New Jersey’s “baby bonds” plan is a potentially transformative effort in the fight against inequality.
Everyone born in Britain between Sept. 1, 2002, and Jan. 2, 2011, received a baby present from the government: a savings account that could not be tapped until the child turned 18, with an initial balance of between 250 and 1,000 pounds, depending on the family’s income.
This month, the oldest recipients started turning 18 and gained access to that money. Some of the accounts hold more than £5,000 ($6,480).
As any 18-year-old can tell you, money is the best of all possible high school graduation presents. It unlocks the gates of opportunity. And the British program gave money to children from families that had little of their own.
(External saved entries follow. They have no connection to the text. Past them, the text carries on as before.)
(* ===== verification/ErrorCodes.v ===== *)
(** * Error codes

    The result codes the modelled functions return, with the values of
    common/include/dtbcollabmgr_log.h (Module [DtbCollab], base 29425664) and
    common/include/dtbschedmgr_log.h (Module [Dms], base 29360128).  [ERR_OK]
    and [SOFTBUS_OK] are both zero; the sources compare a [SOFTBUS_OK] result
    with [ERR_OK]. *)

From Stdlib Require Import ZArith.
Open Scope Z_scope.

Definition ERR_OK : Z := 0.
Definition SOFTBUS_OK : Z := 0.

Module DtbCollab.
Definition DMS_SERVICE_ERR_OFFSET : Z := 29425664.
Definition INVALID_PARAMETERS_ERR : Z := DMS_SERVICE_ERR_OFFSET.
Definition WRITE_TLV_ITEM_TO_BUFFER_FAILED : Z := DMS_SERVICE_ERR_OFFSET + 23.
Definition READ_TLV_ITEM_FROM_BUFFER_FAILED : Z := DMS_SERVICE_ERR_OFFSET + 24.
Definition GET_SESSION_OPTION_FAILED : Z := DMS_SERVICE_ERR_OFFSET + 25.
Definition WRITE_SESSION_HEADER_FAILED : Z := DMS_SERVICE_ERR_OFFSET + 26.
Definition WRITE_SEND_DATA_BUFFER_FAILED : Z := DMS_SERVICE_ERR_OFFSET + 27.
Definition SEND_DATA_BY_SOFTBUS_FAILED : Z := DMS_SERVICE_ERR_OFFSET + 28.
Definition INVALID_SESSION_HEADER_FLAG_TYPE : Z := DMS_SERVICE_ERR_OFFSET + 31.
Definition INVALID_SESSION_HEADER_TOTAL_LEN : Z := DMS_SERVICE_ERR_OFFSET + 32.
Definition INVALID_SESSION_HEADER_SEQ_NUM : Z := DMS_SERVICE_ERR_OFFSET + 33.
Definition INVALID_SESSION_HEADER_SUB_SEQ : Z := DMS_SERVICE_ERR_OFFSET + 34.
Definition WRITE_PAYLOAD_TO_BUFFER_FAILED : Z := DMS_SERVICE_ERR_OFFSET + 35.
Definition FLAG_TYPE_NOT_MATCH_BUFFER_STATE : Z := DMS_SERVICE_ERR_OFFSET + 36.
Definition PEER_APP_REJECTED : Z := DMS_SERVICE_ERR_OFFSET + 66.
Definition PEER_ABILITY_NO_ONCOLLABORATE : Z := DMS_SERVICE_ERR_OFFSET + 69.
Definition INVALID_SESSION_HEADER_PACKET_LEN : Z := 29360162.
Definition INVALID_SESSION_HEADER_PAYLOAD_LEN : Z := 29360163.
Definition INVALID_SESSION_HEADER_DATA_OFFSET : Z := 29360164.
Definition INVALID_SESSION_HEADER_DATA_RANGE : Z := 29360165.
Definition NULL_POINTER_ERROR : Z := DMS_SERVICE_ERR_OFFSET + 1.
Definition CREATE_SOCKET_FAILED : Z := DMS_SERVICE_ERR_OFFSET + 2.
Definition LISTEN_SOCKET_FAILED : Z := DMS_SERVICE_ERR_OFFSET + 3.
Definition BIND_SOCKET_FAILED : Z := DMS_SERVICE_ERR_OFFSET + 4.
Definition NULL_EVENT_HANDLER : Z := DMS_SERVICE_ERR_OFFSET + 5.
Definition POST_TASK_FAILED : Z := DMS_SERVICE_ERR_OFFSET + 6.
Definition NO_SUCH_CHANNEL : Z := DMS_SERVICE_ERR_OFFSET + 9.
Definition CHANNEL_NUM_EXCEED_LIMIT : Z := DMS_SERVICE_ERR_OFFSET + 10.
Definition CREATE_SERVER_CHANNEL_FAILED : Z := DMS_SERVICE_ERR_OFFSET + 11.
Definition CREATE_CLIENT_CHANNEL_FAILED : Z := DMS_SERVICE_ERR_OFFSET + 12.
Definition INVALID_CHANNEL_ID : Z := DMS_SERVICE_ERR_OFFSET + 13.
Definition INVALID_CHANNEL_NAME : Z := DMS_SERVICE_ERR_OFFSET + 15.
Definition INVALID_LISTENER : Z := DMS_SERVICE_ERR_OFFSET + 16.
Definition INVALID_SOCKET_ID : Z := DMS_SERVICE_ERR_OFFSET + 17.
Definition NO_CONNECTED_SOCKET_ID : Z := DMS_SERVICE_ERR_OFFSET + 19.
Definition CONNECT_CHANNEL_FAILED : Z := DMS_SERVICE_ERR_OFFSET + 20.
Definition RECV_DATA_EMPTY : Z := DMS_SERVICE_ERR_OFFSET + 21.
Definition COPY_DATA_TO_BUFFER_FAILED : Z := DMS_SERVICE_ERR_OFFSET + 22.
Definition DATA_SIZE_EXCEED_LIMIT : Z := DMS_SERVICE_ERR_OFFSET + 29.
Definition PARSE_AV_TRANS_STREAM_EXT_FAILED : Z := DMS_SERVICE_ERR_OFFSET + 37.
Definition ERR_JSON_GENERATION_FAILED : Z := DMS_SERVICE_ERR_OFFSET + 51.
Definition REGISTER_FILE_SCHEMA_FAILED : Z := DMS_SERVICE_ERR_OFFSET + 52.
Definition ONLY_SUPPORT_ONE_STREAM : Z := DMS_SERVICE_ERR_OFFSET + 44.
Definition RECEIVE_STREAM_NOT_START : Z := DMS_SERVICE_ERR_OFFSET + 45.
Definition STREAM_CHANNEL_NOT_EXITS : Z := DMS_SERVICE_ERR_OFFSET + 47.
Definition CONNECT_MESSAGE_CHANNEL_FAILED : Z := DMS_SERVICE_ERR_OFFSET + 48.
Definition CONNECT_DATA_CHANNEL_FAILED : Z := DMS_SERVICE_ERR_OFFSET + 49.
Definition FAILED_TO_CREATE_MESSAGE_CHANNEL : Z := DMS_SERVICE_ERR_OFFSET + 55.
Definition FAILED_TO_CREATE_DATA_CHANNEL : Z := DMS_SERVICE_ERR_OFFSET + 56.
Definition FAILED_TO_CREATE_STREAM_CHANNEL : Z := DMS_SERVICE_ERR_OFFSET + 57.
Definition FAILED_TO_CREATE_SEND_FILE_CHANNEL : Z := DMS_SERVICE_ERR_OFFSET + 58.
Definition FAILED_TO_CREATE_RECEIVE_FILE_CHANNEL : Z := DMS_SERVICE_ERR_OFFSET + 59.
Definition CONNECT_STREAM_CHANNEL_FAILED : Z := DMS_SERVICE_ERR_OFFSET + 60.
Definition CONNECT_SEND_FILE_CHANNEL_FAILED : Z := DMS_SERVICE_ERR_OFFSET + 61.
Definition SAME_SESSION_IS_CONNECTING : Z := DMS_SERVICE_ERR_OFFSET + 62.
Definition INVALID_SESSION_ID : Z := DMS_SERVICE_ERR_OFFSET + 63.
Definition COLLAB_PERMISSION_DENIED : Z := DMS_SERVICE_ERR_OFFSET + 64.
Definition CONNECTED_SESSION_EXISTS : Z := DMS_SERVICE_ERR_OFFSET + 65.
Definition LOCAL_WIFI_NOT_OPEN : Z := DMS_SERVICE_ERR_OFFSET + 67.
Definition PEER_WIFI_NOT_OPEN : Z := DMS_SERVICE_ERR_OFFSET + 68.
Definition NOT_FIND_SERVICE_REGISTRY : Z := 29360161.
End DtbCollab.

Module Dms.
Definition INVALID_PARAMETERS_ERR : Z := 29360128.
Definition NO_CONNECT_CALLBACK_ERR : Z := 29360130.
Definition INVALID_REMOTE_PARAMETERS_ERR : Z := 29360131.
Definition GET_LOCAL_DEVICE_ERR : Z := 29360144.
Definition IPC_CALL_NORESPONSE_ERR : Z := 29360149.
Definition NOTIFYCOMPLETECONTINUATION_FAILED : Z := 29360152.
Definition CONTINUE_ABILITY_TIMEOUT_ERR : Z := 29360153.
Definition SOFTBUS_SERVICE_ERR : Z := 29360170.
Definition REMOTE_DEVICE_BIND_ABILITY_ERR : Z := 29360132.
Definition SOFTBUS_QUERY_VALID_QOS_ERR : Z := 29360342.
Definition NO_MISSION_INFO_FOR_MISSION_ID : Z := 29360221.
Definition OPERATION_DEVICE_NOT_INITIATOR_OR_TARGET : Z := 29360222.
Definition CONTINUE_ALREADY_IN_PROGRESS : Z := 29360223.
Definition CONTINUE_SEND_EVENT_FAILED : Z := 29360225.
Definition CONTINUE_STATE_MACHINE_INVALID_STATE : Z := 29360226.
Definition CONTINUE_SESSION_SHUTDOWN : Z := 29360227.
Definition CONTINUE_CALL_CONTINUE_ABILITY_FAILED : Z := 29360228.
Definition CONTINUE_CALL_START_ABILITY_FAILED : Z := 29360229.
Definition CONTINUE_SINK_ABILITY_TERMINATED : Z := 29360230.
Definition MISSION_NOT_CONTINUE_ACTIVE : Z := 29360233.
Definition DMS_GET_WINDOW_FAILED_FROM_SCB : Z := 29360238.
Definition CAN_NOT_FOUND_MODULE_ERR : Z := 29360239.
Definition ERR_DMS_WORK_ABNORMALLY : Z := 16300501.
Definition ERR_CONTINUE_ALREADY_IN_PROGRESS : Z := 16300506.
Definition ERR_BIND_REMOTE_HOTSPOT_ENABLE_STATE : Z := 16300508.
Definition ERR_BIND_REMOTE_IN_BUSY_LINK : Z := 16300509.
Definition SEND_REQUEST_DEF_FAIL : Z := 29360163.
Definition DMS_START_CONTROL_PERMISSION_DENIED : Z := 29360220.
Definition DMS_NOT_FOREGROUND_USER : Z := 29360236.
Definition DMS_NOT_GET_MANAGER : Z := 29360237.
Definition DMS_PERMISSION_DENIED : Z := 29360157.
Definition MISSION_NOT_FOCUSED : Z := 29360234.
Definition COLLAB_SEND_EVENT_FAILED : Z := 29360330.
Definition FIND_REMOTE_DEVICEID_ERR : Z := 29360332.
Definition COLLAB_SESSION_SHUTDOWN : Z := 29360333.
Definition FIND_LOCAL_DEVICEID_ERR : Z := 29360334.
Definition GET_APPID_ERR : Z := 29360335.
Definition GET_BUNDLENAMELIST_ERR : Z := 29360336.
Definition GET_ACCOUNT_INFO_ERR : Z := 29360337.
Definition COLLAB_STATE_MACHINE_INVALID_STATE : Z := 29360339.
Definition COLLAB_ABILITY_TIMEOUT_ERR : Z := 29360340.
Definition COLLAB_ABILITY_REJECT_ERR : Z := 29360341.
Definition ERR_CAPABILITY_NOT_SUPPORT : Z := 16300509.
End Dms.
The gifts were intended to chip away at the inequalities of wealth, and the resulting inequalities of opportunity, that weigh on developed nations.
Philip Murphy, the governor of New Jersey, proposed last month to create a similar program for children in his state, which would be the first such program in the United States. The “baby bonds” program would create a $1,000 savings account for each child born into a New Jersey household with an annual income below about $131,000.
The money eventually could be put toward school tuition, a down payment on a house or starting a business. Mr. Murphy’s office estimates roughly three-quarters of the state’s newborns would be eligible — around 72,000 children next year.
It is a proposal with the potential to change the trajectory of individual lives, giving New Jersey kids a better chance to thrive and prosper…
….The baby bonds program, which builds on the work of the economists Darrick Hamilton and William Darity Jr., is an elegant approach to reducing those racial gaps: Broader programs command broader support. The program would help everyone who needs it. It would create a baseline for individual wealth, limiting inequality in much the same way free public schooling limits inequalities in education. The disproportionate need among Black children would be reflected in the distribution of the benefits.